Impact on Self-Esteem

  1. Consequences: Chronic Self-Comparison

    • Symptom: You constantly compare yourself with others, feeling inadequate or "less than."

    • Reason: Without a strong sense of who you are, you rely on external standards and others' opinions to determine your worth.

    • Self-talk: "I’m not as good as they are… Why can’t I be more like them?"

    • Outcome: This comparison cycle damages your self-esteem, making you feel small and insignificant.

  2. Consequences: Doubting Your Own Value

    • Symptom: You question whether you are lovable or worthy of love and respect.

    • Reason: When you suppress your true feelings and desires, you start doubting your self-worth because you’re not expressing what matters to you.

    • Self-talk: "Do they really love me, or am I just pretending to be someone they want? Am I enough?"

    • Outcome: This self-doubt leads to constant questioning and insecurity, leaving you feeling unloved and unworthy.

  3. Consequences: Pursuing External Achievements to Gain Validation

    • Symptom: You chase accomplishments or goals that are considered valuable by society, rather than those that truly matter to you.

    • Reason: When you aren’t living authentically, you seek worth and validation from external achievements instead of following your own passions and desires.

    • Self-talk: "I need to succeed in their eyes, even if it doesn’t make me happy.

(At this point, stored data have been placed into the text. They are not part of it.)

(* ===== verification/ShareCache.v ===== *)
(** * JD client: the cache of shares waiting for the pool
    ([miner-apps/jd-client/src/lib/utils.rs])

    Miners start on a custom job before the pool has acknowledged it; the
    shares they find in between are cached per template, and the cache keeps
    the best ones.  The [BinaryHeap] is the list of its entries: which of
    several equally bad entries [pop] removes is not specified by the library,
    and the list removes the first. *)
From S2P Require Import Prelude Bitcoin.

(** [ShareValidationError] of the [channels_sv2] crate, of its client and its
    server side. *)
Inductive ShareValidationError : Type :=
| Invalid (code : string) | Stale (code : string) | InvalidJobId (code : string)
| DoesNotMeetTarget (code : string) | DuplicateShare (code : string)
| BadExtranonceSize (code : string) | VersionRollingNotAllowed (code : string)
| SeenSharesBudgetExhausted | OtherShareError.

(** [SubmitSharesExtended]. *)
Record SubmitSharesExtended : Type := {
  sse_channel_id : N; sequence_number : N; sse_job_id : N; nonce : N; ntime : N;
  sse_version : N; extranonce : list byte;
}.

#[export] Instance SubmitSharesExtended_eq_dec : EqDecision SubmitSharesExtended.
Proof. solve_decision. Defined.

(** [SharesOrderedByDiff]; [Target::from_le_bytes] of the share's hash. *)
Record SharesOrderedByDiff : Type := { share : SubmitSharesExtended; share_target : N }.

#[export] Instance SharesOrderedByDiff_eq_dec : EqDecision SharesOrderedByDiff.
Proof. solve_decision. Defined.

Definition CACHED_SHARES_CAPACITY : nat := 100.

(** [SharesOrderedByDiff::new]. *)
Definition new_entry (s : SubmitSharesExtended) (share_hash : list byte) : SharesOrderedByDiff :=
  {| share := s; share_target := from_le_bytes share_hash |}.

(** [BinaryHeap::peek]: an entry with the greatest target. *)
Fixpoint worst (heap : list SharesOrderedByDiff) : option SharesOrderedByDiff :=
  match heap with
  | [] => None
  | e :: rest =>
      match worst rest with
      | Some w => if (share_target e <? share_target w)%N then Some w else Some e
      | None => Some e
      end
  end.

(** [BinaryHeap::pop]. *)
Fixpoint pop_worst (heap : list SharesOrderedByDiff) : list SharesOrderedByDiff :=
  match heap with
  | [] => []
  | e :: rest =>
      match worst rest with
      | Some w => if (share_target e <? share_target w)%N then e :: pop_worst rest else rest
      | None => []
      end
  end.

(** [add_share_to_cache]. *)
Definition add_share_to_cache (heap : list SharesOrderedByDiff) (entry : SharesOrderedByDiff)
    : list SharesOrderedByDiff :=
  if decide (length heap < CACHED_SHARES_CAPACITY)%nat then entry :: heap
  else match worst heap with
  | None => heap
  | Some w =>
      if (share_target entry <? share_target w)%N then entry :: pop_worst heap else heap
  end.

(** ** Lemmas *)
Lemma worst_spec heap w :
  worst heap = Some w →
  heap ≡ₚ w :: pop_worst heap ∧ ∀ e, e ∈ heap → share_target e ≤ share_target w.
Proof.
  revert w. induction heap as [|e heap IH]; intros w; [done|]. simpl.
  destruct (worst heap) as [w'|] eqn:E.
  - destruct (IH w' eq_refl) as [Hp Hmax].
    destruct (N.ltb_spec (share_target e) (share_target w')); intros [= <-].
    + split; [by rewrite Hp at 1; apply Permutation_swap|].
      intros x [->|Hx]%elem_of_cons; [lia|auto].
    + split; [done|]. intros x [->|Hx]%elem_of_cons; [lia|]. specialize (Hmax x Hx). lia.
  - intros [= <-]. destruct heap as [|e' heap]; [|simpl in E; by repeat case_match].
    split; [done|]. intros x [->|Hx%elem_of_nil]%elem_of_cons; [lia|done].
Qed.

Lemma worst_None heap : worst heap = None → heap = [].
Proof. destruct heap; [done|]. simpl. by repeat case_match. Qed.

(** The cache is a best selection of what was offered. *)
Definition best_of (cache offered : list SharesOrderedByDiff) : Prop :=
  length cache = Nat.min CACHED_SHARES_CAPACITY (length offered) ∧
  ∃ dropped, offered ≡ₚ cache ++ dropped ∧
    ∀ c d, c ∈ cache → d ∈ dropped → share_target c ≤ share_target d.

Lemma add_share_best cache offered e :
  best_of cache offered → best_of (add_share_to_cache cache e) (offered ++ [e]).
Proof.
  intros (Hlen & dropped & Hperm & Hle). unfold add_share_to_cache.
  pose proof (Permutation_length Hperm) as Hl. rewrite length_app in Hl.
  case_decide as Hcap.
  - split; [rewrite length_app; cbn [length]; lia|]. exists dropped.
    assert (dropped = []) as -> by (destruct dropped; [done|cbn [length] in *; lia]).
    rewrite app_nil_r in *. split; [by rewrite Hperm, (comm (++))|]. by intros ?? _ ?%elem_of_nil.
  - destruct (worst cache) as [w|] eqn:Ew.
    2: { apply worst_None in Ew as ->. simpl in Hcap. unfold CACHED_SHARES_CAPACITY in *. lia. }
    apply worst_spec in Ew as [Hp Hmax].
    pose proof (Permutation_length Hp) as Hl'. simpl in Hl'.
    destruct (N.ltb_spec (share_target e) (share_target w)).
    + split; [rewrite length_app; cbn [length]; lia|]. exists (w :: dropped). split.
      { generalize dependent (pop_worst cache). intros rest Hp _.
        rewrite Hperm, Hp, (comm (++) _ [e]). simpl. by rewrite Permutation_middle. }
      assert (∀ d, d ∈ w :: dropped → share_target w ≤ share_target d) as Hd.
      { intros d [->|Hd]%elem_of_cons; [done|]. apply Hle; [|done]. rewrite Hp. by left. }
      intros c d [->|Hc]%elem_of_cons Hdin; specialize (Hd d Hdin); [lia|].
      assert (c ∈ cache) as Hc' by (rewrite Hp; by right). specialize (Hmax c Hc'). lia.
    + split; [rewrite length_app; cbn [length]; lia|]. exists (dropped ++ [e]). split.
      { by rewrite Hperm, (assoc_L (++)). }
      intros c d Hc [Hd| ->%list_elem_of_singleton]%elem_of_app; [by apply Hle|].
      specialize (Hmax c Hc). lia.
Qed.

(** ** Properties *)

(** The cache of a template always holds the best of all the shares offered
    to it: as many as fit, and none worse than one that was dropped. *)
Theorem share_cache_keeps_best offered :
  let cache := foldl add_share_to_cache [] offered in
  length cache = Nat.min 100 (length offered) ∧
  ∃ dropped, offered ≡ₚ cache ++ dropped ∧
    ∀ c d, c ∈ cache → d ∈ dropped → share_target c ≤ share_target d.
Proof.
  cut (best_of (foldl add_share_to_cache [] offered) offered); [done|].
  induction offered as [|e offered IH] using rev_ind.
  - split; [done|]. exists []. split; [done|]. by intros ?? ?%elem_of_nil.
  - rewrite foldl_app. by apply add_share_best.
Qed.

Then maybe I’ll be good enough."

    • Outcome: This results in a sense of emptiness and frustration, as you chase goals that don’t fulfill you, leaving you disconnected from your purpose.

  4. Consequences: Feeling Out of Alignment with Your Own Life

    • Symptom: A constant sense of being "lost" or unsure of what your real goals are.

    • Reason: By ignoring your true self and following what society expects or values, you lose sight of what’s truly meaningful to you.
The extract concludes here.